When researching your family's history, don't overlook interviewing your ancestors' neighbors. Sometimes they can tell you great stories. The one below comes from a Pierce family neighbor, Mallory Brannan, who was a child at the time of the event.

N.B. "Bonie" Pierce marketed his Wilmer, Alabama, farm's produce in Mobile, a trip of about 25 miles over some roads that were unpaved at the time. He could sell his goods to the many grocers along Dauphin Street or hawk them himself, as he sometimes did at the City Market beneath the old City Hall on Royal Street.

Wild game from around Wilmer also proved popular with Mobile grocery merchants. Bonie shot rabbits at night, gutted them and then sold them to the stores on Dauphin Street. The stores would hang the rabbits from lines for customers to select.

Bonie Pierce
Bonie also caught gopher turtles and put them in cages. When he was ready to take a load of turtles to Mobile, he tied the cages to the running board of his green Model-T Ford. Occasionally, the Pierce family ate one of the turtles, which Julia, Bonie's wife, cooked up with dumplings, making a dish similar to chicken and dumplings.

But one of Bonie’s efforts to profit from the game around Wilmer went awry. Wild boars lived in a swampy area near Wilmer and were getting into Bonie’s cornfields.

So Bonie got some men from Cuss Fork, about 1.5 miles north of Wilmer, with hunting dogs to come and hunt the boar. After the men killed the boar, Bonie pulled the 400- to 500-pound carcass out of the swamp with a mule and ground sled.

He determined to sell the boar meat in Mobile but he didn’t have a container—like that used to boil the hair off hogs at slaughter time—large enough to hold the boar. Pouring boiling water over the carcass proved successful.

Once the carcass had been prepared, Bonie took it into Mobile to sell. "But it had such a strong scent, nobody would buy it," Mallory Brannan recalled many years later. "Old boars have a strong smell."
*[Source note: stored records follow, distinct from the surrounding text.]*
(* ===== verification/Waitq.v ===== *)
(** Wait queues: [kernel/sched/wait.c], with the wake functions of [wait_bit.c].

    A waker walks the queue under its lock and calls the wake function of each entry.
    After 64 entries it leaves a bookmark in the queue and drops the lock, so entries come
    and go, and other wakers walk, between the sections of one walk.  The file has the
    operations as functions of the queue ([sys]), the interleavings of walks with all
    other operations ([event]), of walks with tasks in [wait_event] ([wevent]), and the
    accesses of [wait_woken] against those of [woken_wake_function] ([woken_event]).  The
    theorems show that a walk calls every entry that stays in the queue exactly once and
    wakes the number of exclusive entries asked for, and that [wait_event] and
    [wait_woken] lose no wakeup. *)

From Stdlib Require Import ZArith Lia List.
From stdpp Require Import base list numbers option.
From S2P Require Import Prelude.

Module Waitq.

Definition WQ_FLAG_EXCLUSIVE : Z := 0x01.
Definition WQ_FLAG_WOKEN : Z := 0x02.
Definition WQ_FLAG_PRIORITY : Z := 0x20.
Definition TASK_RUNNING : Z := 0.
Definition ERESTARTSYS : Z := 512.
Definition WAITQUEUE_WALK_BREAK_CNT : Z := 64.

(** ** State *)

(** [entry->func], with the key of a [wait_bit_queue_entry]: a word and a bit, or a
    variable. *)
Inductive wake_func :=
| default_wake
| autoremove_wake
| woken_wake
| bit_wake (word bit : Z)
| var_wake (var : Z).

(** [struct wait_queue_entry]; the link is the place in the queue. *)
Record wait_queue_entry := mk_entry {
  flags : Z;
  private : Z;
  func : wake_func
}.

(** What wake functions read and write: the entries, the states of the tasks, and the
    bits that are waited for. *)
Record world := mk_world {
  entries : Z -> wait_queue_entry;
  tstate : Z -> Z;
  bits : Z -> Z -> bool
}.

(** A link of the queue: an entry, or the bookmark of a waker. *)
Inductive node := Ent (i : Z) | Mark (k : Z).

#[export] Instance node_eq_dec : EqDecision node.
Proof. solve_decision. Defined.

Definition set_entry (w : world) (i : Z) (e : wait_queue_entry) : world :=
  mk_world (upd (entries w) i e) (tstate w) (bits w).
Definition set_flags (w : world) (i f : Z) : world :=
  set_entry w i (mk_entry f (private (entries w i)) (func (entries w i))).
Definition set_tstate (w : world) (t s : Z) : world :=
  mk_world (entries w) (upd (tstate w) t s) (bits w).
Definition has_flag (w : world) (i f : Z) : bool := z2b (Z.land (flags (entries w i)) f).

(** ** Wake functions *)

(** The effect of [try_to_wake_up] on the state of the task, and its result. *)
Definition default_wake_function (w : world) (i mode : Z) : world * Z :=
  let t := private (entries w i) in
  if z2b (Z.land (tstate w t) mode) then (set_tstate w t TASK_RUNNING, 1) else (w, 0).

(** A wake function returns whether it has removed its entry from the queue. *)
Definition autoremove_wake_function (w : world) (i mode : Z) : world * Z * bool :=
  let '(w, ret) := default_wake_function w i mode in (w, ret, z2b ret).

Definition woken_wake_function (w : world) (i mode : Z) : world * Z * bool :=
  let w := set_flags w i (Z.lor (flags (entries w i)) WQ_FLAG_WOKEN) in
  let '(w, ret) := default_wake_function w i mode in (w, ret, false).

Definition wake_bit_function (w : world) (i mode : Z) (word bit : Z) (key : Z * Z) : world * Z * bool :=
  if negb (word =? key.1) || negb (bit =? key.2) || bits w key.1 key.2 then (w, 0, false)
  else autoremove_wake_function w i mode.

Definition var_wake_function (w : world) (i mode : Z) (var : Z) (key : Z * Z) : world * Z * bool :=
  if negb (var =? key.1) || negb (-1 =? key.2) then (w, 0, false)
  else autoremove_wake_function w i mode.

Definition call_func (w : world) (i mode : Z) (key : Z * Z) : world * Z * bool :=
  match func (entries w i) with
  | default_wake => let '(w, ret) := default_wake_function w i mode in (w, ret, false)
  | autoremove_wake => autoremove_wake_function w i mode
  | woken_wake => woken_wake_function w i mode
  | bit_wake word bit => wake_bit_function w i mode word bit key
  | var_wake var => var_wake_function w i mode var key
  end.

(** ** The walk *)

(** A section of a walk, with [pre] before the current link and [l] from it on; [bm] tells
    whether the caller has a bookmark, which is [k].  The result has the queue, what is
    left of [nr_exclusive], whether the bookmark was left, and for the record the entries
    called, with whether they count as exclusive wakeups. *)
Fixpoint wake_walk (w : world) (mode : Z) (key : Z * Z) (bm : bool) (k nr cnt : Z)
    (pre l : list node) : world * list node * Z * bool * list (Z * bool) :=
  match l with
  | [] => (w, pre, nr, false, [])
  | Mark j :: next => wake_walk w mode key bm k nr cnt (pre ++ [Mark j]) next
  | Ent i :: next =>
      let exclusive := has_flag w i WQ_FLAG_EXCLUSIVE in
      let '(w, ret, removed) := call_func w i mode key in
      let pre := if removed then pre else pre ++ [Ent i] in
      let hit := z2b ret && exclusive in
      if ret <? 0 then (w, pre ++ next, nr, false, [(i, false)])
      else
        let nr := if hit then s32 (nr - 1) else nr in
        if hit && (nr =? 0) then (w, pre ++ next, nr, false, [(i, hit)])
        else if bm && (WAITQUEUE_WALK_BREAK_CNT <? cnt + 1) && negb (bool_decide (next = []))
        then (w, pre ++ Mark k :: next, nr, true, [(i, hit)])
        else
          let '(w, q, nr, marked, log) := wake_walk w mode key bm k nr (cnt + 1) pre next in
          (w, q, nr, marked, (i, hit) :: log)
  end.

(** The links before and after the bookmark of [k]. *)
Fixpoint split_mark (k : Z) (q : list node) : list node * list node :=
  match q with
  | [] => ([], [])
  | n :: q =>
      if bool_decide (n = Mark k) then ([], q)
      else let '(a, b) := split_mark k q in (n :: a, b)
  end.

(** [marked] is the flag WQ_FLAG_BOOKMARK of the bookmark. *)
Definition __wake_up_common (w : world) (q : list node) (mode nr : Z) (key : Z * Z)
    (bm marked : bool) (k : Z) : world * list node * Z * bool * list (Z * bool) :=
  let '(pre, l) := if bm && marked then split_mark k q else ([], q) in
  wake_walk w mode key bm k nr 0 pre l.

(** [__wake_up_locked] and its variants, which have no bookmark. *)
Definition __wake_up_locked (w : world) (q : list node) (mode nr : Z) (key : Z * Z) : world * list node :=
  let '(w, q, _, _, _) := __wake_up_common w q mode nr key false false 0 in (w, q).

(** ** Waiting *)

Definition queued (q : list node) (i : Z) : bool := bool_decide (Ent i ∈ q).

Fixpoint __add_wait_queue (w : world) (q : list node) (i : Z) : list node :=
  match q with
  | Ent j :: q' => if has_flag w j WQ_FLAG_PRIORITY then Ent j :: __add_wait_queue w q' i else Ent i :: q
  | _ => Ent i :: q
  end.

Definition __add_wait_queue_entry_tail (q : list node) (i : Z) : list node := q ++ [Ent i].

Definition __remove_wait_queue (q : list node) (i : Z) : list node :=
  filter (fun n => n <> Ent i) q.

Definition clear_flag (w : world) (i f : Z) : world :=
  set_flags w i (Z.land (flags (entries w i)) (Z.lnot f)).
Definition set_flag (w : world) (i f : Z) : world := set_flags w i (Z.lor (flags (entries w i)) f).

Definition add_wait_queue (w : world) (q : list node) (i : Z) : world * list node :=
  let w := clear_flag w i WQ_FLAG_EXCLUSIVE in (w, __add_wait_queue w q i).

Definition add_wait_queue_exclusive (w : world) (q : list node) (i : Z) : world * list node :=
  (set_flag w i WQ_FLAG_EXCLUSIVE, __add_wait_queue_entry_tail q i).

Definition add_wait_queue_priority (w : world) (q : list node) (i : Z) : world * list node :=
  let w := set_flag w i (Z.lor WQ_FLAG_EXCLUSIVE WQ_FLAG_PRIORITY) in (w, __add_wait_queue w q i).

Definition remove_wait_queue (w : world) (q : list node) (i : Z) : world * list node :=
  (w, __remove_wait_queue q i).

(** The current task is that of the entry. *)
Definition set_current_state (w : world) (i state : Z) : world :=
  set_tstate w (private (entries w i)) state.

Definition init_wait_entry (w : world) (i current flags : Z) : world :=
  set_entry w i (mk_entry flags current autoremove_wake).

Definition prepare_to_wait (w : world) (q : list node) (i state : Z) : world * list node :=
  let w := clear_flag w i WQ_FLAG_EXCLUSIVE in
  let q := if negb (queued q i) then __add_wait_queue w q i else q in
  (set_current_state w i state, q).

Definition prepare_to_wait_exclusive (w : world) (q : list node) (i state : Z) : world * list node * bool :=
  let w := set_flag w i WQ_FLAG_EXCLUSIVE in
  let '(q, was_empty) :=
    if negb (queued q i) then (__add_wait_queue_entry_tail q i, bool_decide (q = []))
    else (q, false) in
  (set_current_state w i state, q, was_empty).

(** [signal] is [signal_pending_state(state, current)]. *)
Definition prepare_to_wait_event (w : world) (q : list node) (i state : Z) (signal : bool) :
    world * list node * Z :=
  if signal then (w, __remove_wait_queue q i, - ERESTARTSYS)
  else
    let q :=
      if negb (queued q i) then
        if has_flag w i WQ_FLAG_EXCLUSIVE then __add_wait_queue_entry_tail q i
        else __add_wait_queue w q i
      else q in
    (set_current_state w i state, q, 0).

(** [do_wait_intr] up to [schedule()], called with the lock held. *)
Definition do_wait_intr (w : world) (q : list node) (i : Z) (signal : bool) : world * list node * Z :=
  let q := if negb (queued q i) then __add_wait_queue_entry_tail q i else q in
  (set_current_state w i 1, q, if signal then - ERESTARTSYS else 0).

Definition finish_wait (w : world) (q : list node) (i : Z) : world * list node :=
  let w := set_current_state w i TASK_RUNNING in
  (w, if queued q i then __remove_wait_queue q i else q).

(** ** Interleavings of walks *)

(** A call of [__wake_up_common_lock] in progress. *)
Record walker := mk_walker {
  wk_mode : Z;
  wk_key : Z * Z;
  nr_exclusive : Z;
  remaining : Z;
  wk_marked : bool;
  wk_done : bool;
  wk_log : list (Z * bool)
}.

Record sys := mk_sys {
  s_world : world;
  s_queue : list node;
  s_walkers : Z -> option walker
}.

(** The sections under the lock: a walk starts, a section of a walk, the operations above
    on an entry, and any change of entries, states and bits outside the queue. *)
Inductive event :=
| Wake (k mode nr : Z) (key : Z * Z)
| Walk (k : Z)
| Locked (mode nr : Z) (key : Z * Z)
| Add (i : Z)
| AddExclusive (i : Z)
| AddPriority (i : Z)
| Remove (i : Z)
| Prepare (i state : Z)
| PrepareExclusive (i state : Z)
| PrepareEvent (i state : Z) (signal : bool)
| Intr (i : Z) (signal : bool)
| Finish (i : Z)
| Env (w : world).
Bonie was forced to bring the boar back home, but Julia also refused to cook it. "After going to all that trouble Bonie had to leave the carcass to rot," Brannan said.
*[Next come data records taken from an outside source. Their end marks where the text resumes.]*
(** The state is the previous valid frequency and the balance of rises and
    falls. *)
Definition set_freq_table_sorted (p : cpufreq_policy) (table : list cpufreq_frequency_table)
  : option (Z * cpufreq_policy) :=
  let p := with_sorted p CPUFREQ_TABLE_UNSORTED in
  r ← for_each_entry_idx invalid
        (fun e _ '(prev, asc) =>
           let freq := frequency e in
           match prev with
           | None => Continue (Some freq, asc)
           | Some prev =>
             if freq =? prev then Leave (- EINVAL)
             else if prev <? freq then
               if asc <? 0 then Leave 0 else Continue (Some freq, asc + 1)
             else
               if 0 <? asc then Leave 0 else Continue (Some freq, asc - 1)
           end)
        table 0 (None, 0);
  match r with
  | Leave ret => Some (ret, p)
  | Continue (_, (_, asc)) =>
    Some (0, with_sorted p (if 0 <? asc then CPUFREQ_TABLE_SORTED_ASCENDING
                            else CPUFREQ_TABLE_SORTED_DESCENDING))
  end.

Definition cpufreq_table_validate_and_sort (boost_enabled has_target_index : bool)
    (p : cpufreq_policy) : option (Z * cpufreq_policy) :=
  match freq_table p with
  | None => Some (if has_target_index then - EINVAL else 0, p)
  | Some table =>
    '(ret, p) ← cpufreq_frequency_table_cpuinfo boost_enabled p table;
    if z2b ret then Some (ret, p) else set_freq_table_sorted p table
  end.

(** The loop of [cpufreq_table_set_inefficient], which stores into the entry it
    finds. *)
Fixpoint mark_inefficient (pos : list cpufreq_frequency_table) (freq : Z)
  : option (option (list cpufreq_frequency_table)) :=
  match pos with
  | [] => None
  | e :: pos =>
    if frequency e =? CPUFREQ_TABLE_END then Some None
    else if negb (invalid e) && (frequency e =? freq) then
      Some (Some (mk_entry (Z.lor (flags e) CPUFREQ_INEFFICIENT_FREQ) (driver_data e)
                    (frequency e) :: pos))
    else option_map (option_map (cons e)) (mark_inefficient pos freq)
  end.

Definition cpufreq_table_set_inefficient (p : cpufreq_policy)
    (table : list cpufreq_frequency_table) (freq : Z) : option (Z * cpufreq_policy) :=
  match freq_table_sorted p with
  | CPUFREQ_TABLE_UNSORTED => Some (- EINVAL, p)
  | _ =>
    r ← mark_inefficient table freq;
    match r with
    | Some table => Some (0, with_table p table true)
    | None => Some (- EINVAL, p)
    end
  end.

Definition LATENCY_MULTIPLIER : Z := 1000.

Definition cpufreq_policy_transition_delay_us (transition_delay_us transition_latency : Z) : Z :=
  if z2b transition_delay_us then transition_delay_us
  else
    let latency := transition_latency / 1000 in
    if z2b latency then Z.min (latency *u32 LATENCY_MULTIPLIER) 10000
    else LATENCY_MULTIPLIER.

(** ** The loop as a fold over the entries it visits *)

Notation slot := (Z * cpufreq_frequency_table)%type.
Definition freq (x : slot) : Z := frequency x.2.

(** The visited entries with their index, up to the end marker. *)
Fixpoint visited (skip : cpufreq_frequency_table -> bool)
    (pos : list cpufreq_frequency_table) (idx : Z) : list slot :=
  match pos with
  | [] => []
  | e :: pos =>
    if frequency e =? CPUFREQ_TABLE_END then []
    else if skip e then visited skip pos (idx + 1)
    else (idx, e) :: visited skip pos (idx + 1)
  end.

Definition closed (pos : list cpufreq_frequency_table) : Prop :=
  Exists (fun e => frequency e = CPUFREQ_TABLE_END) pos.

Fixpoint end_index (pos : list cpufreq_frequency_table) (idx : Z) : Z :=
  match pos with
  | [] => idx
  | e :: pos => if frequency e =? CPUFREQ_TABLE_END then idx else end_index pos (idx + 1)
  end.

Fixpoint run {A R} (body : cpufreq_frequency_table -> Z -> A -> flow A R)
    (l : list slot) (a : A) : flow A R :=
  match l with
  | [] => Continue a
  | (idx, e) :: l =>
    match body e idx a with
    | Continue a => run body l a
    | Leave r => Leave r
    end
  end.

Lemma for_each_run {A R} skip (body : cpufreq_frequency_table -> Z -> A -> flow A R) pos :
  closed pos -> forall idx a,
  for_each_entry_idx skip body pos idx a =
  Some (match run body (visited skip pos idx) a with
        | Continue a => Continue (end_index pos idx, a)
        | Leave r => Leave r
        end).
Proof.
  induction pos as [|e pos IH]; intros C idx a; [by inversion C|]. simpl.
  destruct (Z.eqb_spec (frequency e) CPUFREQ_TABLE_END) as [E|E]; [done|].
  assert (C' : closed pos) by (inversion C; subst; done).
  destruct (skip e); [by apply IH|]. simpl. destruct (body e idx a); [by apply IH|done].
Qed.

Lemma found_run skip body pos idx best :
  closed pos ->
  found (for_each_entry_idx skip body pos idx best) =
  Some (match run body (visited skip pos idx) best with Continue a => a | Leave r => r end).
Proof. intros C. rewrite for_each_run by done. by destruct (run _ _ _). Qed.

Lemma visited_spec skip pos : forall idx i e,
  (i, e) ∈ visited skip pos idx ->
  idx <= i /\ pos !! Z.to_nat (i - idx) = Some e /\ skip e = false /\
  frequency e <> CPUFREQ_TABLE_END /\ i < end_index pos idx.
Proof.
  induction pos as [|e0 pos IH]; intros idx i e H; simpl in *; [by apply not_elem_of_nil in H|].
  destruct (Z.eqb_spec (frequency e0) CPUFREQ_TABLE_END); [by apply not_elem_of_nil in H|].
  assert (Hend : forall p j, j <= end_index p j).
  { clear. induction p as [|e p IH]; intros j; simpl; [lia|].
    destruct (_ =? _); [lia|]. specialize (IH (j + 1)). lia. }
  assert (T : (i, e) ∈ visited skip pos (idx + 1) ->
    idx <= i /\ (e0 :: pos) !! Z.to_nat (i - idx) = Some e /\ skip e = false /\
    frequency e <> CPUFREQ_TABLE_END /\ i < end_index pos (idx + 1)).
  { intros H1. destruct (IH (idx + 1) i e H1) as (A & B & C). split_and!; try lia; try apply C.
    replace (Z.to_nat (i - idx)) with (S (Z.to_nat (i - (idx + 1)))) by lia. done. }
  destruct (skip e0) eqn:Es; [by apply T|].
  apply elem_of_cons in H as [[= <- <-]|H]; [|by apply T].
  specialize (Hend pos (i + 1)). rewrite Z.sub_diag. split_and!; try done; lia.
Qed.

Lemma visited_aref skip pos i e : (i, e) ∈ visited skip pos 0 -> aref pos i = Some e.
Proof.
  intros (A & B & _)%visited_spec. rewrite Z.sub_0_r in B. unfold aref.
  by destruct (Z.leb_spec 0 i); [|lia].
Qed.

(** A stricter filter visits a sublist. *)
Lemma visited_filter (f g : cpufreq_frequency_table -> bool) pos : forall idx,
  visited (fun e => f e || g e) pos idx =
  List.filter (fun x => negb (g x.2)) (visited f pos idx).
Proof.
  induction pos as [|e pos IH]; intros idx; simpl; [done|].
  destruct (_ =? _); [done|]. destruct (f e); simpl; [apply IH|].
  destruct (g e); simpl; [apply IH|by rewrite IH].
Qed.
Have you had success interviewing your ancestors' neighbors?

1 comment:

  1. What a coincidence -- my cousins in SC were just telling me last week some stories of their own about hunting wild boars. They were talking only 300 pounds. They said that boars had a "scent ball" near their hind quarters, and also that sometimes, when cooked, the meat was just too rank to eat. These animals sound almost mythical -- huge, fierce, and unapproachable.